Anderson et al. (1995) [19] | Journal | Case-series study | Canada (Vancouver) | Group C | IBD | 892 | Symptom assessment by physicians | Chi-square test | Autumn and winter |
Sonnenberg et al. (1994) [18] | Journal | Case-series study | US (nationwide) | Group A to E | IBD | 28208 | Admission | Time-series analysis | Winter |
aIBD: inflammatory bowel disease.
bANOVA: analysis of variance.
cNS: not significant.
dGroup C: Temperate climate group.
eGroup A: Tropical climate group.
fGroup D: Continental climate group.
gGroup E: Polar climate group.
hUC: ulcerative colitis.
iGroup B: Arid climate group.
Among the 4806 cases of total IBD exacerbation in the abovementioned seven studies, the pooled estimate of the correlation between the expected cases and the actual observed ones was 0.11 (95% CI 0.07–0.14; I2 = 39%; p = 0.13; Fig 2). A subgroup analysis was performed by dividing IBD into the UC and CD subgroups. In six studies, there were 2649 cases of UC exacerbation and in three studies, there were 1597 cases of CD; the pooled estimate of the correlation between the expected cases and the observed cases was 0.07 (95% CI 0.03–0.11; I2 = 3%; p = 0.40; Fig 3) and 0.12 (95% CI 0.07–0.18; I2 = 18%; p = 0.30; Fig 4). In all sub-groups, the heterogeneity test was not significant with a p-value of 0.10 or higher. For subgroup analysis according to the Köppen Climate Classification, we identified five temperate climate (Group C) studies and one dry climate (Group B) and one cold climate (Group D) study. The pooled estimates for 3,275 out of five temperate climates was 0.11 (95% CI 0.07–0.14; I2 = 0%; p = 0.74; S1 Fig), without significant heterogeneity. The publication bias (S2 Fig) and the results of the remaining eight studies that were not included in the meta-analysis (due to the lack of monthly expected and observed values of exacerbation) are not presented.
Fig 2. Forest plot of seasonal variation and inflammatory bowel disease exacerbation studies (n = 7).
Fig 3. Forest plot of seasonal variation and ulcerative colitis exacerbation studies (n = 6).

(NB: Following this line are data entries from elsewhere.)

(** ** Passes and levels *)

Lemma pass_spec k l s pr :
  1 ≤ k → peel_inv k s → (∀ v, v ∈ l → v < n) →
  let r := foldl (kcore_node g k) (s, pr) l in
  peel_inv k r.1 ∧ removed_count s ≤ removed_count r.1 ∧
  (r.2 = true → pr = true ∨ removed_count s < removed_count r.1) ∧
  (r.2 = false → r.1 = s ∧ ∀ v, v ∈ l → alive s v = true → k ≤ k_degree s !!! v).
Proof.
  intros Hk. revert s pr. induction l as [|x l IH]; intros s pr Hi Hl; cbn [foldl].
  { simpl. split; [done|]. split; [done|]. split; [by left|]. split; [done|]. set_solver. }
  assert (x < n) as Hx by set_solver.
  destruct (decide (alive s x = true ∧ k_degree s !!! x < k)) as [[Ha Hlt]|Hno].
  - destruct (remove_inv k s x Hk Hi Hx Ha Hlt) as [Hi' Hc].
    assert (kcore_node g k (s, pr) x = (remove_node k s x, true)) as ->
      by (unfold remove_node; by rewrite !remove_unfold).
    destruct (IH (remove_node k s x) true Hi') as (Hinv & Hle & Ht & Hf); [set_solver|].
    split; [done|]. split; [lia|]. split; [right; lia|]. intros Hr. exfalso.
    assert (∀ l s, (foldl (kcore_node g k) (s, true) l).2 = true) as Hstay.
    { clear. induction l as [|y l IH]; intros s; [done|]. cbn [foldl].
      destruct s as [degree removed core]. simpl. case_match; apply IH. }
    by rewrite Hstay in Hr.
  - rewrite keep_unfold by (destruct (alive s x); [right; apply Nat.nlt_ge; tauto|by left]).
    destruct (IH s pr Hi) as (Hinv & Hle & Ht & Hf); [set_solver|].
    split; [done|]. split; [done|]. split; [done|]. intros Hr. destruct (Hf Hr) as [He Hall].
    split; [done|]. intros v [->|Hv]%elem_of_cons Hav; [apply Nat.nlt_ge; tauto|by apply Hall].
Qed.

Lemma removed_le s : length (k_removed s) = n → removed_count s ≤ n.
Proof. intros <-. apply length_filter. Qed.
(** The right rows of one left row. *)
Fixpoint nested_inner (filters : list F) (jt : JoinType) (limit : Z) (left_row : Row) (s : NState)
    (right_rows : list Row) : res NState :=
  match right_rows with
  | [] => Ok s
  | right_row :: rest =>
      let merged := merge_rows left_row right_row None in
      let? passes := all_match_value filters merged in
      if passes : bool then
        match jt with
        | Semi => let out := n_out s ++ [left_row] in Ok (mkN out true (full limit out))
        | Anti => nested_inner filters jt limit left_row (mkN (n_out s) true false) rest
        | _ =>
            let out := n_out s ++ [merged] in
            if full limit out then Ok (mkN out true true)
            else nested_inner filters jt limit left_row (mkN out true false) rest
        end
      else nested_inner filters jt limit left_row s rest
  end.

Fixpoint nested_outer (filters : list F) (jt : JoinType) (limit : Z) (right_rows : list Row)
    (out : list Row) (left_rows : list Row) : res (list Row) :=
  match left_rows with
  | [] => Ok out
  | left_row :: rest =>
      let? s := nested_inner filters jt limit left_row (mkN out false false) right_rows in
      if n_stop s then Ok (n_out s)
      else
        match n_matched s, jt with
        | false, (LeftOuter | FullOuter | Anti) =>
            let out := n_out s ++ [left_row] in
            if full limit out then Ok out else nested_outer filters jt limit right_rows out rest
        | _, _ => nested_outer filters jt limit right_rows (n_out s) rest
        end
  end.

(** Does any left row match a right row? *)
Fixpoint any_left (filters : list F) (right_row : Row) (left_rows : list Row) : res bool :=
  match left_rows with
  | [] => Ok false
  | left_row :: rest =>
      let? m := all_match_value filters (merge_rows left_row right_row None) in
      if m : bool then Ok true else any_left filters right_row rest
  end.

Fixpoint nested_right (filters : list F) (limit : Z) (left_rows : list Row) (out : list Row)
    (right_rows : list Row) : res (list Row) :=
  match right_rows with
  | [] => Ok out
  | right_row :: rest =>
      let? any_match := any_left filters right_row left_rows in
      if negb any_match then
        let out := out ++ [right_row] in
        if full limit out then Ok out else nested_right filters limit left_rows out rest
      else nested_right filters limit left_rows out rest
  end.

Definition nested_loop_join (left_rows right_rows : list Row) (filters : list F) (jt : JoinType)
    (limit : Z) : res (list Row) :=
  let? out := nested_outer filters jt limit right_rows [] left_rows in
  if emits_right jt then nested_right filters limit left_rows out right_rows else Ok out.

(** ** Sort-merge join *)

Fixpoint key_cmp (a b : list Value) : comparison :=
  match a, b with
  | av :: a, bv :: b => match value_cmp av bv with Eq => key_cmp a b | ord => ord end
  | _, _ => Eq
  end.

Definition compare_row_keys (keys : list bytes) (a b : Row) : comparison :=
  key_cmp (join_key a keys) (join_key b keys).

(** Past the right rows with smaller keys: the index of the first that is not. *)
Fixpoint advance (right_keys : list bytes) (lk : list Value) (right : list Row) (ri : nat) : nat :=
  match right with
  | [] => ri
  | r :: rest =>
      match key_cmp (join_key r right_keys) lk with
      | Lt => advance right_keys lk rest (S ri)
      | _ => ri
      end
  end.

Record MState := mkM { m_out : list Row; m_matched : list bool; m_any : bool; m_stop : bool }.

Fig 4. Forest plot of seasonal variation and Crohn’s disease exacerbation studies (n = 3).
Discussion
Our study included a total of 20 studies on the effects of temperature, weather, season, and atmosphere on the exacerbation of IBD [18–27, 45–54], and a meta-analysis of the correlation between the seasonal variation and IBD exacerbation was performed using seven studies; the results showed a non-negligible to weak correlation [18, 20–22, 25, 48, 50]. In the UC subgroup (six studies), seasonal variation showed a non-negligible to weak correlation, whereas in the CD subgroup (three studies), seasonal variation showed a weak positive correlation with the exacerbation of IBD. In addition, the temperate climates subgroup (five studies) showed a non-negligible to weak, but significant positive correlation. There was a low level of heterogeneity between the studies in both overall and subgroup analyses. Although the meta-analysis of three studies on air pollution was not performed [27, 51, 52], all three of the studies reported a significant positive correlation between air pollutants and exacerbation of IBD.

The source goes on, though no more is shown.